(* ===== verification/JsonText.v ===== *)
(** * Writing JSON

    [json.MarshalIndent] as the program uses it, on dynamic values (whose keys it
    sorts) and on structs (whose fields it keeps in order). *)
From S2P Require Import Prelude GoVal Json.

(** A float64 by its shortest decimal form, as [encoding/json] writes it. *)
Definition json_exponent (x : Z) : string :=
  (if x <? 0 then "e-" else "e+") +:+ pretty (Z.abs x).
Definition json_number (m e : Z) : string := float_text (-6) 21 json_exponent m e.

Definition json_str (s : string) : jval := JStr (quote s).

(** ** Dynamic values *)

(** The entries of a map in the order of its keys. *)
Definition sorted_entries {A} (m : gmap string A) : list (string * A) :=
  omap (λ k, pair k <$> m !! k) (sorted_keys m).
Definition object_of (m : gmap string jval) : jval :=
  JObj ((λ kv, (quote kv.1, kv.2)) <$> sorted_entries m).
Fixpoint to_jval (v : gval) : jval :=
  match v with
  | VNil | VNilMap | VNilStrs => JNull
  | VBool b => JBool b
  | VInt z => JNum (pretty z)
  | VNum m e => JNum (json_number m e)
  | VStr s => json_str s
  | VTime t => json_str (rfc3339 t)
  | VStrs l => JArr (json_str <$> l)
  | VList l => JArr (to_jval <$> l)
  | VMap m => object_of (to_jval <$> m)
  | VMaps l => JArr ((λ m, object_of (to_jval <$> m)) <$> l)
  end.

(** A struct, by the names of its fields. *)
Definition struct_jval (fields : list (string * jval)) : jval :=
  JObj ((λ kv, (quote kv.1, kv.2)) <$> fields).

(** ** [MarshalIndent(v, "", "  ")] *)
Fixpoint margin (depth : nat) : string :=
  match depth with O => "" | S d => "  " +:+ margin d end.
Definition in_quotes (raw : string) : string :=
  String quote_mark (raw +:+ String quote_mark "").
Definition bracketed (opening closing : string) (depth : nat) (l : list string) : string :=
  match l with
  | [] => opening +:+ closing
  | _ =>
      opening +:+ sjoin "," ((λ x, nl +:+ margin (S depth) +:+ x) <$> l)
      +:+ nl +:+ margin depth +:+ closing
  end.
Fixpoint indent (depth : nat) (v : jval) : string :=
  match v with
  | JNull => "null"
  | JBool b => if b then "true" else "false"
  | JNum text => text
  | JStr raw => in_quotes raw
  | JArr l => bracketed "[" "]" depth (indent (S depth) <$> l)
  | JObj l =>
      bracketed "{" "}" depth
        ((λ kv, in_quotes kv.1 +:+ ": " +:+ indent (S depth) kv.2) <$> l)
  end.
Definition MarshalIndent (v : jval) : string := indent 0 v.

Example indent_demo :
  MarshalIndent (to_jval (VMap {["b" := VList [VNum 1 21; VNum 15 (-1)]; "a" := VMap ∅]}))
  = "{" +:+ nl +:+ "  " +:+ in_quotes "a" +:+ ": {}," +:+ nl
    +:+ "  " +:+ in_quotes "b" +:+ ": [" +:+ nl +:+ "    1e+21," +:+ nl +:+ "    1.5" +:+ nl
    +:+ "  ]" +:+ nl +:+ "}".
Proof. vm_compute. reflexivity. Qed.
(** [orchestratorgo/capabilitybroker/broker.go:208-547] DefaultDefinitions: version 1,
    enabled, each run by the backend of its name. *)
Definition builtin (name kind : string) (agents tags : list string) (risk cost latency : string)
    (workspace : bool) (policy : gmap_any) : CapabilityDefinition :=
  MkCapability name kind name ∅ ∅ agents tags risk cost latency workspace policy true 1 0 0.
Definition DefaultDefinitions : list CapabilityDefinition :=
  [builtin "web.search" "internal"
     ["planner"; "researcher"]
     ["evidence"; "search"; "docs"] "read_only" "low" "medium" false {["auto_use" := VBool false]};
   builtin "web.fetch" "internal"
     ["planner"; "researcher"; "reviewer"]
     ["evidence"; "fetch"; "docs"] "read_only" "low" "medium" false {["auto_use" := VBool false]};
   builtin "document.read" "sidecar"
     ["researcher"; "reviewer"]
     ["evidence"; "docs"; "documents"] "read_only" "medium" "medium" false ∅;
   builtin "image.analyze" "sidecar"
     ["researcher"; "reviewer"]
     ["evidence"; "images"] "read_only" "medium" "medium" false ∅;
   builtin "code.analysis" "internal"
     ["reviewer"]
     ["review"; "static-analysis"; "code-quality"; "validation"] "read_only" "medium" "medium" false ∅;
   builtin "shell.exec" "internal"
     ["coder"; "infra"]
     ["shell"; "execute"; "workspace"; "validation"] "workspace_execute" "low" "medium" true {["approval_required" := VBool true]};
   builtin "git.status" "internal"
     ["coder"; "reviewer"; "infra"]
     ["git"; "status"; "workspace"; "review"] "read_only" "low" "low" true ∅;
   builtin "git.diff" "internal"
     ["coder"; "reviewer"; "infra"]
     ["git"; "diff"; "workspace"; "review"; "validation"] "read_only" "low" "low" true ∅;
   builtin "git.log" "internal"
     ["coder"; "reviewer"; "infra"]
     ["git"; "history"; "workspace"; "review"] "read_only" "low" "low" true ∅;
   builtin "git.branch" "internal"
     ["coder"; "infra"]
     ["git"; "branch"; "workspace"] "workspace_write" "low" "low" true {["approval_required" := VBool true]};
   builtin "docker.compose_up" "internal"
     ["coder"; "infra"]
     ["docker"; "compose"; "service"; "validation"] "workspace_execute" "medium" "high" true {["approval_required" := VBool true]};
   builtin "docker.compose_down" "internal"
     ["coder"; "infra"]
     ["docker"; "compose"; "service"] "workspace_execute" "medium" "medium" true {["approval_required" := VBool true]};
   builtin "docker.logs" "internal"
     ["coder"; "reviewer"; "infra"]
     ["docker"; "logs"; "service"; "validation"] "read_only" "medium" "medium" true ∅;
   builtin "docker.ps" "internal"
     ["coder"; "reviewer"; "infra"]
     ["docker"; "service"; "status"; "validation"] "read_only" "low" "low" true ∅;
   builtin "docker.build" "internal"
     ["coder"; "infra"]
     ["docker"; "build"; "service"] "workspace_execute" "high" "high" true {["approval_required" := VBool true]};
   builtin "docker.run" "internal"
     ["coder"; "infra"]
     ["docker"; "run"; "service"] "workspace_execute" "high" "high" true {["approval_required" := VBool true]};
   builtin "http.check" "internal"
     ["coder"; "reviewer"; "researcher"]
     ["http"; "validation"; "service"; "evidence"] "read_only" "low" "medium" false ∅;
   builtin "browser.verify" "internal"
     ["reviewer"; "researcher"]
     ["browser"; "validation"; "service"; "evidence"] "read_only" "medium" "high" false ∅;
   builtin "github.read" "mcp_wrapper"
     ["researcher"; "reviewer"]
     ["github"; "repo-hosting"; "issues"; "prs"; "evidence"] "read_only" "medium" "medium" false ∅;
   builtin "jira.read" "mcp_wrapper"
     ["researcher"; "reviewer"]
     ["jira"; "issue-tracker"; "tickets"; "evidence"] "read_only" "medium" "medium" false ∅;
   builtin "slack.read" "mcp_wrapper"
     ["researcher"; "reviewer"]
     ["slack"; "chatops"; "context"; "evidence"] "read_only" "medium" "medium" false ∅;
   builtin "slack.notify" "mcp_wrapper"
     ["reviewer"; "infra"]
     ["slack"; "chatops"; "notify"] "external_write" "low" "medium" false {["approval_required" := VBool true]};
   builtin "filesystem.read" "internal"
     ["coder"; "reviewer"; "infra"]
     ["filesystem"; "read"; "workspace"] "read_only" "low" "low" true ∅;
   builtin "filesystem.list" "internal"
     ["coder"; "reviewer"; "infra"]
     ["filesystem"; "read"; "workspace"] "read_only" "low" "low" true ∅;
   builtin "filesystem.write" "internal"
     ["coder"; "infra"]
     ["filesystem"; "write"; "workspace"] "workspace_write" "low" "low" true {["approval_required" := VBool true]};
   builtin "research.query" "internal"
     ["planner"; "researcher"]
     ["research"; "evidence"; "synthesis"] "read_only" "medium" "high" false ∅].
----
**THE PROBLEM:** Using only the entries above, output the line with "Definition json_str (s", the line with "JObj ((λ kv, (quote kv.1, kv.2)) <$> sorted_entries", and all lines between them, exactly as they stand.

**RESPONSE FOR THIS EXERCISE:**
Definition json_str (s : string) : jval := JStr (quote s).

(** ** Dynamic values *)

(** The entries of a map in the order of its keys. *)
Definition sorted_entries {A} (m : gmap string A) : list (string * A) :=
  omap (λ k, pair k <$> m !! k) (sorted_keys m).
Definition object_of (m : gmap string jval) : jval :=
  JObj ((λ kv, (quote kv.1, kv.2)) <$> sorted_entries m).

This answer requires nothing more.